What is required: From the data underneath, reproduce exactly the stretch that begins at the line with "image : T -> list Z;" and ends after the line with "Forall storable l -> writes".

Exercise input:
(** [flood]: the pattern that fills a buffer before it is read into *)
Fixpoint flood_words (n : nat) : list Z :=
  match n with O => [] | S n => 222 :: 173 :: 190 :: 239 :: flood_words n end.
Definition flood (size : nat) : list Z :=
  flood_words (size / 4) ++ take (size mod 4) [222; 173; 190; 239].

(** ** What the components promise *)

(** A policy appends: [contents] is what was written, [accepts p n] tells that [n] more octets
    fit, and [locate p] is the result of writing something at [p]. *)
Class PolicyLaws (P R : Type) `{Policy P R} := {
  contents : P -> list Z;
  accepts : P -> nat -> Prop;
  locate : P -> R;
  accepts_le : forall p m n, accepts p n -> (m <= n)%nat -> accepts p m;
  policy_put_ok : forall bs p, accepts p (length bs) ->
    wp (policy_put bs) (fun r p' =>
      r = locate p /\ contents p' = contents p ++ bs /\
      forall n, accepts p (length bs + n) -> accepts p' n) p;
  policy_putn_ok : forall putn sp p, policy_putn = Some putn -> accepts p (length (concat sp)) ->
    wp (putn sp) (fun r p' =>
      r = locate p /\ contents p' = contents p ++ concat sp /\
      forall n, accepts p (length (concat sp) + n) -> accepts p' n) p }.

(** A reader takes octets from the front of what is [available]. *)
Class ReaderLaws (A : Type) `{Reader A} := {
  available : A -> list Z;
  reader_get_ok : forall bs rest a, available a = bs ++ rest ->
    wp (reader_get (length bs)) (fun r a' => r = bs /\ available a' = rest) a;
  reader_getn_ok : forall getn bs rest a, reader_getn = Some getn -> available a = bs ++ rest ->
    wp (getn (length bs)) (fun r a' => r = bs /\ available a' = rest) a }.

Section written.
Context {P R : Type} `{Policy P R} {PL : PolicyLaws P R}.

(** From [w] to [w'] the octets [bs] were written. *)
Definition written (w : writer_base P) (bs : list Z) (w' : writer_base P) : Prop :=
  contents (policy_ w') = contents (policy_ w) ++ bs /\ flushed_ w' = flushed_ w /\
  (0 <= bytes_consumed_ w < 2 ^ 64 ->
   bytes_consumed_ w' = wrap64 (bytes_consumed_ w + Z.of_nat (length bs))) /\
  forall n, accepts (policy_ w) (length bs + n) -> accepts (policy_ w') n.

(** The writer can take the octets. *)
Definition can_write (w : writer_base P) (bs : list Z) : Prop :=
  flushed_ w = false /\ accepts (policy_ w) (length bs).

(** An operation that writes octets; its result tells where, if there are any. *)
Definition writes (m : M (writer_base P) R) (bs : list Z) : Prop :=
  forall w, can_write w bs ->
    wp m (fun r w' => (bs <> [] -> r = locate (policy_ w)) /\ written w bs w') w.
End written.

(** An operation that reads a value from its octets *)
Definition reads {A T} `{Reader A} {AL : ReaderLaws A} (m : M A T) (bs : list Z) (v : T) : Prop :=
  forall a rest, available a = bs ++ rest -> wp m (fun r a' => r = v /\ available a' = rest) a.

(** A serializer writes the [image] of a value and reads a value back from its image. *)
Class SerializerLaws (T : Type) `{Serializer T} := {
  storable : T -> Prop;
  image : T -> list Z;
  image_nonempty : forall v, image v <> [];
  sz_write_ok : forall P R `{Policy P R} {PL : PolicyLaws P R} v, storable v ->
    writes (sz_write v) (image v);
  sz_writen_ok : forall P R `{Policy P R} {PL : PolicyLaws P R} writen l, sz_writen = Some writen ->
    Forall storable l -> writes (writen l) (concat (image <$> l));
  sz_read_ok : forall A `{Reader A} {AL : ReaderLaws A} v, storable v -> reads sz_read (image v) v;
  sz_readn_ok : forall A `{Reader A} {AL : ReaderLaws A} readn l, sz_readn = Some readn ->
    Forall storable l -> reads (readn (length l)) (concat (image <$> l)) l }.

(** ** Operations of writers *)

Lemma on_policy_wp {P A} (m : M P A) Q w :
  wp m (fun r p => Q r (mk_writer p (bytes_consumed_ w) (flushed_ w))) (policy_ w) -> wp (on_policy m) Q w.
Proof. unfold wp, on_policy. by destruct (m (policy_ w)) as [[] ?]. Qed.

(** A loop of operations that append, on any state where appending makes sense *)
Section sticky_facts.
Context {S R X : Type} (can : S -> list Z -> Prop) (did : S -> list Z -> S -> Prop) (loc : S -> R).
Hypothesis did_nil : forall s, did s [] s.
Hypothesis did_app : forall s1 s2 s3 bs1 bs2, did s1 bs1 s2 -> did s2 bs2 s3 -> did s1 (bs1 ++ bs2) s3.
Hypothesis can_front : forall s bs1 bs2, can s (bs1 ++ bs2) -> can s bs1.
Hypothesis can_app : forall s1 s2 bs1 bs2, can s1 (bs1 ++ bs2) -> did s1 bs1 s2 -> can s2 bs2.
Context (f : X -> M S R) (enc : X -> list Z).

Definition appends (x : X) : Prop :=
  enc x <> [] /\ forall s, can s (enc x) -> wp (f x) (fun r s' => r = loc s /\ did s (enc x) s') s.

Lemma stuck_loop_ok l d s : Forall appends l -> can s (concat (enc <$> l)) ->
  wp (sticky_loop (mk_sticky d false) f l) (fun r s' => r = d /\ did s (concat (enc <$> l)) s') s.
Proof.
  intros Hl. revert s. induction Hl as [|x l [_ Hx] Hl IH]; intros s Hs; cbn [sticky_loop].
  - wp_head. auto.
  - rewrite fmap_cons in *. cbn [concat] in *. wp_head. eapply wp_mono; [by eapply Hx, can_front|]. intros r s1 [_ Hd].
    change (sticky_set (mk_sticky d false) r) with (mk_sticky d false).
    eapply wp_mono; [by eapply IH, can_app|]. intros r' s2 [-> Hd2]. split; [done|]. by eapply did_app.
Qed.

The completed task:
  image : T -> list Z;
  image_nonempty : forall v, image v <> [];
  sz_write_ok : forall P R `{Policy P R} {PL : PolicyLaws P R} v, storable v ->
    writes (sz_write v) (image v);
  sz_writen_ok : forall P R `{Policy P R} {PL : PolicyLaws P R} writen l, sz_writen = Some writen ->
    Forall storable l -> writes (writen l) (concat (image <$> l));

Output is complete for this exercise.